Осторожно опустив его голову на землю, Артык вскочил на ноги, решив сейчас же расправиться с тем, кто сделал это черное дело. Но в это время к горящему мосту подошел поезд, затрещали выстрелы. Со стороны города донесся боевой клич: «Алла... худай!» Оставив у полотна железной дороги двух убитых, Артык поскакал со своей сотней к городу.
Воинственные крики смешались с ружейной и пулеметной пальбой. Пыль, поднятая копытами тысяч лошадей, и пороховой сизый дым застилали небо. Артык присоединился к нападающим.
Началась ожесточенная перестрелка между повстанцами и солдатами гарнизона. Грохочущий выстрелами поезд передвигался туда, где было больше нападающих. Хуммет был на паровозе с офицером и показывал, куда надо направлять огонь.
Самым надежным оружием у повстанцев была сабля, но частый пулеметный огонь не позволял ,им перейти железную дорогу. Пули сыпались дождем. Многие уже свалились с коней мертвыми, многие были ранены. Наступила заминка. Всадники стали стыдить друг друга:
— Кто повернет обратно — тот не мужчина!
— У труса — жена свободна!
Снова с криками рванулись вперед, но безжалостный пулемет и винтовочные пули беспощадно косили ряды наступавших. Какой-то юноша с безумной отвагой пролетел сквозь ливень пуль и врезался в цепи солдат. Стрелявшие лежа солдаты вскочили на ноги. Всадник с налету срубил чью-то голову и поскакал дальше. Солдаты дали залп, и он кувыркнулся с лошади. Лошадь упала, всадник тотчас вскочил и бросился на солдат с обнаженной саблей. Раздалось еще несколько выстрелов — и он упал навзничь.
Давно спешившийся Артык не мог отыскать Мелеку-ша. Кругом царила полная растерянность. Спасая свою жизнь, люди забыли о раненых, хватали первых попавшихся лошадей и пускались в бегство.

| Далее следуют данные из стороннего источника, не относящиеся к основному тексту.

Lemma sub_batch_tasks_of_groups (batch : list instance) (m n : nat) (t : Z) :
  t ∈ omap sub_batch_task
        (stack_fields <$> filter (λ g, g ≠ []) (instances_of_task batch <$> seq m n))
  ↔ Z.of_nat m ≤ t < Z.of_nat (m + n) ∧ t ∈ task_index <$> batch.
Proof.
  revert m. induction n as [|n IH]; intros m.
  - simpl. split; [by intros ?%elem_of_nil|lia].
  - cbn [seq fmap list_fmap].
    assert (Hhom := instances_of_task_homogeneous batch m).
    destruct (instances_of_task batch m) as [|i g] eqn:Hg.
    + rewrite filter_cons_False by (intros Hne; by apply Hne).
      rewrite IH. split; [intros [? ?]; split; [lia|done]|].
      intros [Hr Hin]. split; [|done].
      destruct (decide (t = Z.of_nat m)) as [->|]; [|lia].
      exfalso. apply list_elem_of_fmap in Hin as (x & Hx & Hxin).
      assert (x ∈ instances_of_task batch m)
        by (unfold instances_of_task; apply list_elem_of_filter; done).
      rewrite Hg in *. by apply elem_of_nil in H.
    + rewrite filter_cons_True by done. csimpl.
      inversion Hhom as [|? ? Hi _]; subst. rewrite Hi.
      rewrite elem_of_cons, IH. split.
      * intros [->|[Hr Hin]]; [|split; [lia|done]].
        split; [lia|]. apply list_elem_of_fmap. exists i. split; [done|].
        assert (Hin : i ∈ instances_of_task batch m) by (rewrite Hg; left).
        unfold instances_of_task in Hin. by apply list_elem_of_filter in Hin as [_ ?].
      * intros [Hr Hin]. destruct (decide (t = Z.of_nat m)); [by left|right].
        split; [lia|done].
Qed.

Lemma strongly_sorted_lt_NoDup (l : list Z) : StronglySorted Z.lt l → NoDup l.
Proof.
  induction 1 as [|x l _ IH Hx]; constructor; [|done].
  intros Hin. rewrite Forall_forall in Hx. specialize (Hx x Hin). lia.
Qed.

Lemma sub_batch_tasks_length (groups : list (list instance)) :
  Forall (λ g, g ≠ []) groups →
  length (omap sub_batch_task (stack_fields <$> groups)) = length groups.
Proof.
  induction 1 as [|g gs Hg _ IH]; [done|].
  destruct g as [|i g]; [done|]. csimpl. by rewrite IH.
Qed.

(** X2.  In split mode the sub-batches are one per task present in the raw
    batch: for a non-empty raw batch with valid task indices, the tasks of
    the returned sub-batches are exactly the task indices that occur in the
    batch, each once, and there are at least one and at most as many
    sub-batches as configured tasks. *)
Theorem collate_func_one_sub_batch_per_task (a : args) (batch : list instance) :
  batch ≠ [] →
  Forall (λ i, 0 ≤ task_index i < Z.of_nat (length (data_dir_list a))) batch →
  ∃ subs,
    collate_func a batch = Ok subs
    ∧ (∀ t, t ∈ omap sub_batch_task subs ↔ t ∈ task_index <$> batch)
    ∧ NoDup (omap sub_batch_task subs)
    ∧ length (omap sub_batch_task subs) = length subs
    ∧ (1 ≤ length subs ≤ length (data_dir_list a))%nat.
Proof.
  intros Hne Hrange. eexists. split; [by apply collate_func_groups|].
  set (n := length (data_dir_list a)).
  set (groups := filter (λ g, g ≠ []) (instances_of_task batch <$> seq 0 n)).
  assert (Hgroups : Forall (λ g, g ≠ []) groups).
  { apply Forall_forall. intros g Hg. by apply list_elem_of_filter in Hg as [? _]. }
  assert (Hmem : ∀ t, t ∈ omap sub_batch_task (stack_fields <$> groups)
                      ↔ t ∈ task_index <$> batch).
  { intros t. unfold groups. rewrite sub_batch_tasks_of_groups. split; [by intros [_ ?]|].
    intros Hin. split; [|done].
    apply list_elem_of_fmap in Hin as (i & -> & Hi).
    rewrite Forall_forall in Hrange. specialize (Hrange i Hi). fold n in Hrange. lia. }
  assert (Hlen : length (omap sub_batch_task (stack_fields <$> groups)) = length groups)
    by (by apply sub_batch_tasks_length).
  split; [done|]. split; [|split; [by rewrite length_fmap|]].
  { apply strongly_sorted_lt_NoDup. apply sub_batch_tasks_sorted. }
  rewrite length_fmap. split.
  - destruct batch as [|i l]; [done|].
    assert (Hi : task_index i ∈ omap sub_batch_task (stack_fields <$> groups)).
    { apply Hmem. csimpl. left. }
    rewrite <- Hlen. destruct (omap _ _); [by apply elem_of_nil in Hi|simpl; lia].
  - unfold groups. etrans; [apply length_filter|]. by rewrite length_fmap, length_seq.
Qed.

Lemma collate_func_one_sub_batch_per_task_witness :
  ∃ subs,
    collate_func example_args [example_instance 1; example_instance 1] = Ok subs
    ∧ (∀ t, t ∈ omap sub_batch_task subs
            ↔ t ∈ task_index <$> [example_instance 1; example_instance 1])
    ∧ NoDup (omap sub_batch_task subs)
    ∧ length (omap sub_batch_task subs) = length subs
    ∧ (1 ≤ length subs ≤ length (data_dir_list example_args))%nat.
Proof.
  apply (collate_func_one_sub_batch_per_task example_args
           [example_instance 1; example_instance 1]).
  - done.
  - repeat constructor; simpl; lia.
Defined.

(** ** More on the training loop *)

Section TrainErrors.

Variable model_loss : list event → Z → collated → Q.
Variable set_to_list : list Z → list Z.

Local Abbreviation select_num_labels := (select_num_labels set_to_list).
Local Abbreviation train_step := (train_step model_loss set_to_list).
Local Abbreviation epoch_loop := (epoch_loop model_loss set_to_list).
Local Abbreviation train_loop := (train_loop model_loss set_to_list).
Local Abbreviation train_loops := (train_loops model_loss set_to_list).
Local Abbreviation train := (train model_loss set_to_list).

(** The first step that is not skipped decides the epoch when it fails. *)
Lemma epoch_loop_first_step_fails a half step raw rest batch_all st e :
  collate_fn a raw = Ok batch_all →
  steps_trained_in_current_epoch st ≤ 0 →
  (∀ st1, train_step a step batch_all st1 = Raise e) →
  epoch_loop a half step (raw :: rest) st = Raise e.
Proof.
  intros Hc Hskip Hstep. cbn [RunGlue.epoch_loop]. rewrite Hc. cbn [mbind result_bind].
  destruct (Z.gtb_spec (steps_trained_in_current_epoch st) 0) as [?|_]; [lia|].
  by rewrite Hstep.
Qed.

(** X3.  With more than one GPU, a step on a batch whose first sub-batch
    resolves its label count raises [AttributeError]: [loss.mean()] is
    called while [loss] is still [None].  The epoch loop ends with that
    exception at the first step it does not skip. *)
Theorem train_step_multi_gpu_fails a step b rest st :
  1 < n_gpu a →
  is_ok (select_num_labels a b) = true →
  train_step a step (b :: rest) st
  = Raise (AttributeError "'NoneType' object has no attribute 'mean'")
  ∧ ∀ half raw batches st0,
      collate_fn a raw = Ok (b :: rest) →
      steps_trained_in_current_epoch st0 ≤ 0 →
      epoch_loop a half step (raw :: batches) st0
      = Raise (AttributeError "'NoneType' object has no attribute 'mean'").
Proof.
  intros Hgpu Hlabels.
  assert (Hstep : ∀ st1, train_step a step (b :: rest) st1
            = Raise (AttributeError "'NoneType' object has no attribute 'mean'")).
  { intros st1. unfold RunGlue.train_step. cbn [forward_batch].
    unfold forward_sub_batch.
    destruct (select_num_labels a b) as [nl|]; [|done]. cbn [mbind result_bind].
    destruct (Z.gtb_spec (n_gpu a) 1) as [_|?]; [done|lia]. }
  split; [apply Hstep|].
  intros half raw batches st0 Hc Hskip.
  by apply (epoch_loop_first_step_fails a half step raw batches (b :: rest)).
Qed.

Артык шел пешком и вдруг увидел своего гнедого. Волоча по земле волосяную веревку, которой обычно привязывают коней, жеребец, раздувая ноздри и фыркая, метался из стороны в сторону, не подпуская к себе никого. Артык посвистал, гнедой оглянулся на него, навострил уши, а потом тихо подошел и стал тереться головой о плечо своего хозяина. Но пули повизгивали со всех сторон, и Артыку было не до ласк. Он вскочил на коня— в ушах засвистел ветер.
В этот день солнце, словно окрашенное кровью, поднялось в розовом тумане.

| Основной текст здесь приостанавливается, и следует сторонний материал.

Lemma strip_fixed (s : string) :
  is_space (hd "a"%char (list_ascii_of_string s)) = false ->
  is_space (hd "a"%char (rev (list_ascii_of_string s))) = false ->
  strip s = s.
Proof.
  intros H1 H2. unfold strip.
  rewrite (proj2 (lstrip_fixed s) H1).
  rewrite (proj2 (lstrip_fixed (reverse s))); [apply reverse_reverse|].
  now rewrite list_of_reverse.
Qed.

Lemma head_space (l : list ascii) :
  is_space (hd "a"%char l) = hd false (map is_space l).
Proof. now destruct l. Qed.

Lemma lowercase_spaces (s : string) :
  map is_space (list_ascii_of_string (lowercase s))
  = map is_space (list_ascii_of_string s).
Proof.
  induction s as [|c s IH]; simpl; [reflexivity|].
  now rewrite space_lower, IH.
Qed.

Lemma capitalize_spaces (s : string) :
  map is_space (list_ascii_of_string (capitalize s))
  = map is_space (list_ascii_of_string s).
Proof.
  destruct s as [|c s]; simpl; [reflexivity|].
  now rewrite space_upper, lowercase_spaces.
Qed.

(** X3.  Normalizing a category of ASCII text twice is normalizing it
    once: a category typed as the tracker shows it goes to the group it is
    shown in. *)
Theorem normalize_idempotent (category : string) :
  is_ascii category = true ->
  normalize (normalize category) = normalize category.
Proof.
  intros _. unfold normalize.
  destruct (strip_clean category) as [H1 H2].
  rewrite (strip_fixed (capitalize (strip category))).
  - apply capitalize_capitalize.
  - now rewrite head_space, capitalize_spaces, <- head_space.
  - now rewrite head_space, map_rev, capitalize_spaces, <- map_rev,
      <- head_space.
Qed.

(** X4.  The normalized category of ASCII text does not depend on the case
    of the letters or on white space around the text: two inputs that are
    the same once stripped and put in lower case get the same category. *)
Theorem normalize_ignores_case (a b : string) :
  is_ascii a = true -> is_ascii b = true ->
  lowercase (strip a) = lowercase (strip b) -> normalize a = normalize b.
Proof.
  intros _ _ H. unfold normalize.
  now rewrite <- (capitalize_lowercase (strip a)), H, capitalize_lowercase.
Qed.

Ворота купеческого двора Котура, наконец, распахнулись. Мамедвели первый выскочил наружу, но, испуганно вскрикнув, отпрянул назад: у ворот лежало распластанное тело человека в дейханской одежде. Вышедший вслед за Мамедвели Нобат-бай сразу узнал в нем Сахата Голака.
Когда труп внесли во двор и положили возле сарая, на взмыленном коне прискакал полковник. Он презрительно посмотрел на труп дейханина и, протянув руку в сторону железной дороги, обратился к дрожавшим от страха людям:
— Там валяются ваши, похожие вот на этого!
Халназар-бай, надеясь на хорошее отношение полковника, выступил из толпы и сказал:
— Господин полковник, это не наши, это...
— Молчать! — резко оборвал его полковник. Халназар покорно сложил на животе руки и опустил голову. У Мамедвели, как у больной борзой, задрожали колени.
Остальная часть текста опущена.